Jane Eileen Murphy Timken (born November 5, 1966) is an American attorney who served as chair of the Ohio Republican Party from 2017 to 2021. She was a candidate in the 2022 United States Senate election in Ohio.

Early life and education 
Timken was born Jane Eileen Murphy in Cincinnati, Ohio, the daughter of John and Eileen Murphy. Her father was a law professor and her mother was a Scottish-born nurse. Timken graduated from Walnut Hills High School.

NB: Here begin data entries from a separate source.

(* ===== verification/Secrets.v ===== *)
(** * Secrets: the credential store (crates/config-store/src/secrets.rs) and the
    login entry (crates/config-store/src/startup.rs).

    The [keyring] crate and the Windows registry functions are classes: their
    states, their operations, and what their documentation promises of them. *)
From S2P Require Import Prelude Text Domain Path.

Definition SERVICE : string := "TunnelWarden".
Definition MAX_SECRET_BYTES : Z := 16 * 1024.

(** ** The keyring *)

(** [keyring::Entry] of [SERVICE] and a user, on a store of type [K]; errors
    are their texts. *)
Class Keyring (K : Type) := {
  entry_new : string -> string -> result unit string;
  get_password : string -> ST K string string;
  set_password : string -> string -> ST K string unit;
  delete_credential : string -> ST K string unit
}.

(** The entry's password without the effects of reading it. *)
Definition stored `{Keyring K} (user : string) (k : K) : option string :=
  match (get_password user k).1 with Ok p => Some p | Err _ => None end.

Class KeyringLaws (K : Type) `{Keyring K} := {
  get_reads user user' k : stored user' (get_password user k).2 = stored user' k;
  set_stores user p k k' : set_password user p k = (Ok tt, k') -> stored user k' = Some p;
  set_other user user' p k : user' <> user -> stored user' (set_password user p k).2 = stored user' k;
  delete_removes user k k' : delete_credential user k = (Ok tt, k') -> stored user k' = None;
  delete_other user user' k : user' <> user -> stored user' (delete_credential user k).2 = stored user' k
}.

Module SecretStoreError.
Inductive t := InvalidReference | TooLarge | Keyring (text : string).
End SecretStoreError.

Definition show_secret_store_error (e : SecretStoreError.t) : string :=
  match e with
  | SecretStoreError.InvalidReference => "invalid credential reference"
  | SecretStoreError.TooLarge => "credential exceeds 16 KiB"
  | SecretStoreError.Keyring text =>
      "Windows Credential Manager or system keyring failed: " +:+ text
  end.

Section SecretStore.
Context `{Keyring K}.
Notation op A := (ST K SecretStoreError.t A).

(** [.map_err(SecretStoreError::Keyring)] of a keyring operation. *)
Definition keyring_op {A} (m : ST K string A) : op A := fun k =>
  let '(r, k') := m k in (map_err SecretStoreError.Keyring r, k').

Definition reference_byte_ok (byte : Z) : bool :=
  is_ascii_alphanumeric byte || bool_decide (byte = 45) || bool_decide (byte = 95).

Definition reference_ok (reference : SecretRef) : bool :=
  negb (str_is_empty (secret_ref_0 reference)
        || bool_decide (128 < str_len (secret_ref_0 reference))
        || negb (forallb reference_byte_ok (bytes (secret_ref_0 reference)))).

Definition entry (reference : SecretRef) : result unit SecretStoreError.t :=
  if negb (reference_ok reference) then Err SecretStoreError.InvalidReference
  else map_err SecretStoreError.Keyring (entry_new SERVICE (secret_ref_0 reference)).

Definition load (reference : SecretRef) : op string :=
  lift (entry reference);;;
  let! secret := keyring_op (get_password (secret_ref_0 reference)) in
  if bool_decide (MAX_SECRET_BYTES < str_len secret) then throw SecretStoreError.TooLarge
  else ret secret.

Definition save (reference : SecretRef) (secret : string) : op unit :=
  if bool_decide (MAX_SECRET_BYTES < str_len secret) then throw SecretStoreError.TooLarge
  else
    lift (entry reference);;;
    keyring_op (set_password (secret_ref_0 reference) secret).

Definition delete (reference : SecretRef) : op unit :=
  lift (entry reference);;;
  keyring_op (delete_credential (secret_ref_0 reference)).

(** ** What the store promises *)

Context `{!KeyringLaws K}.

Lemma lift_bind {E A B} (r : result A E) (k : A -> ST K E B) s :
  bind (lift r) k s = match r with Ok a => k a s | Err e => (Err e, s) end.
Proof. by destruct r. Qed.

Lemma keyring_op_ok {A} (m : ST K string A) s a s' :
  keyring_op m s = (Ok a, s') -> m s = (Ok a, s').
Proof. unfold keyring_op. by destruct (m s) as [[]]; intros [= <- <-]. Qed.

(** A saved secret is the one a later [load] returns, and no other entry
    changed; a reference outside the accepted alphabet and a secret over
    16 KiB never reach the keyring. *)
Lemma save_then_load reference secret k k' :
  save reference secret k = (Ok tt, k') ->
  (load reference k').1 = Ok secret
  /\ reference_ok reference = true /\ str_len secret <= MAX_SECRET_BYTES
  /\ forall user, user <> secret_ref_0 reference -> stored user k' = stored user k.
Proof.
  unfold save, load. case_bool_decide as Hl; [done|]. rewrite lift_bind.
  destruct (entry reference) as [[]|] eqn:Ee; [|done]. intros Hs.
  apply keyring_op_ok in Hs.
  assert (Hr : reference_ok reference = true)
    by (unfold entry in Ee; destruct (reference_ok reference); done).
  split_and!; [|done|lia|].
  - rewrite lift_bind. pose proof (set_stores _ _ _ _ Hs) as Hst. unfold stored in Hst.
    unfold bind, keyring_op. destruct (get_password _ k') as [[p|] k2]; simplify_eq/=.
    by rewrite bool_decide_eq_false_2 by lia.
  - intros user Hu. pose proof (set_other (secret_ref_0 reference) user secret k Hu) as Ho.
    by rewrite Hs in Ho.
Qed.

(** [save] writes at most the entry of its reference, [delete] too. *)
Lemma save_other reference secret k user :
  user <> secret_ref_0 reference -> stored user (save reference secret k).2 = stored user k.
Proof.
  intros Hu. unfold save. case_bool_decide; [done|]. rewrite lift_bind.
  destruct (entry reference); [|done]. unfold keyring_op.
  rewrite <- (set_other (secret_ref_0 reference) user secret k Hu).
  by destruct (set_password _ _ k) as [[]].
Qed.

Lemma delete_others reference k user :
  user <> secret_ref_0 reference -> stored user (delete reference k).2 = stored user k.
Proof.
  intros Hu. unfold delete. rewrite lift_bind. destruct (entry reference); [|done].
  unfold keyring_op. rewrite <- (delete_other (secret_ref_0 reference) user k Hu).
  by destruct (delete_credential _ k) as [[]].
Qed.

Lemma delete_gone reference k k' :
  delete reference k = (Ok tt, k') -> stored (secret_ref_0 reference) k' = None.
Proof.
  unfold delete. rewrite lift_bind. destruct (entry reference); [|done].
  intros Hd%keyring_op_ok. by apply delete_removes in Hd.
Qed.

End SecretStore.

(** ** Login entry: startup.rs *)

(** [RegSetKeyValueW] and [RegDeleteKeyValueW] of the user's Run key: the value
    written, in UTF-16 units, and the Win32 status. *)
Class Registry (R : Type) := {
  reg_set : list Z -> R -> Z * R;
  reg_delete : R -> Z * R;
  current_exe : R -> result PathBuf string
}.

Definition ERROR_SUCCESS : Z := 0.
Definition ERROR_FILE_NOT_FOUND : Z := 2.
Definition ERROR_PATH_NOT_FOUND : Z := 3.

Module StartupError.
Inductive t := Executable (text : string) | Registry (status : Z) | TooLong | Unsupported.
End StartupError.

(** [raw_os_text] is the system's text for a status. *)
Definition show_startup_error (raw_os_text : Z -> string) (e : StartupError.t) : string :=
  match e with
  | StartupError.Executable text => "could not determine TunnelWarden executable: " +:+ text
  | StartupError.Registry status =>
      "Windows login startup registry operation failed: " +:+ raw_os_text status
  | StartupError.TooLong => "login startup command is too long"
  | StartupError.Unsupported => "login startup is supported only on Windows"
  end.

(** [encode_utf16] *)
Definition encode_utf16 (s : string) : list Z :=
  flat_map (fun c => if c <? 0x10000 then [c]
                     else [0xD800 + Z.shiftr (c - 0x10000) 10;
                           0xDC00 + Z.land (c - 0x10000) 0x3FF]) (chars s).

Definition login_command (executable : PathBuf) : list Z :=
  34 :: encode_utf16 executable ++ (34 :: encode_utf16 " --background" ++ [0]).

Section Startup.
Context `{Registry R}.

Definition set_windows_run (enabled : bool) (executable : PathBuf) : ST R StartupError.t unit :=
  fun r =>
    let finish (status : Z) (r' : R) :=
      if bool_decide (status = ERROR_SUCCESS)
         || (negb enabled && (bool_decide (status = ERROR_FILE_NOT_FOUND)
                              || bool_decide (status = ERROR_PATH_NOT_FOUND)))
      then (Ok tt, r') else (Err (StartupError.Registry status), r') in
    if enabled then
      let command := login_command executable in
      if bool_decide (u32_max < saturating_mul usize_max (Z.of_nat (length command)) 2)
      then (Err StartupError.TooLong, r)
      else let '(status, r') := reg_set command r in finish status r'
    else let '(status, r') := reg_delete r in finish status r'.

Definition set_run_at_login (env : Env) (enabled : bool) : ST R StartupError.t unit := fun r =>
  match platform env with
  | Windows =>
      match current_exe r with
      | Ok executable => set_windows_run enabled executable r
      | Err text => (Err (StartupError.Executable text), r)
      end
  | Unix => if enabled then (Err StartupError.Unsupported, r) else (Ok tt, r)
  end.
End Startup.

Timken graduated from Harvard College with a degree in psychology and played rugby while she was there. She received her Juris Doctor, summa cum laude, from the Washington College of Law at American University in Washington, D.C.

Career 

She served as vice chair of the Stark County Republican Party from May 2010 until she was elected as the first female chairwoman of the Ohio Republican Party in January 2017. While serving as Chair, Timken refused to sign a pledge stating the GOP would not use hacked information in campaigns.

During the race, she sought to present herself as a Donald Trump loyalist, mirrored his talking points and said she would "advance the Trump agenda". In her announcement speech for the 2022 campaign, she attacked John Kasich, the Republican former Governor of Ohio. In 2016, she had initially supported Kasich in the 2016 Republican presidential primary.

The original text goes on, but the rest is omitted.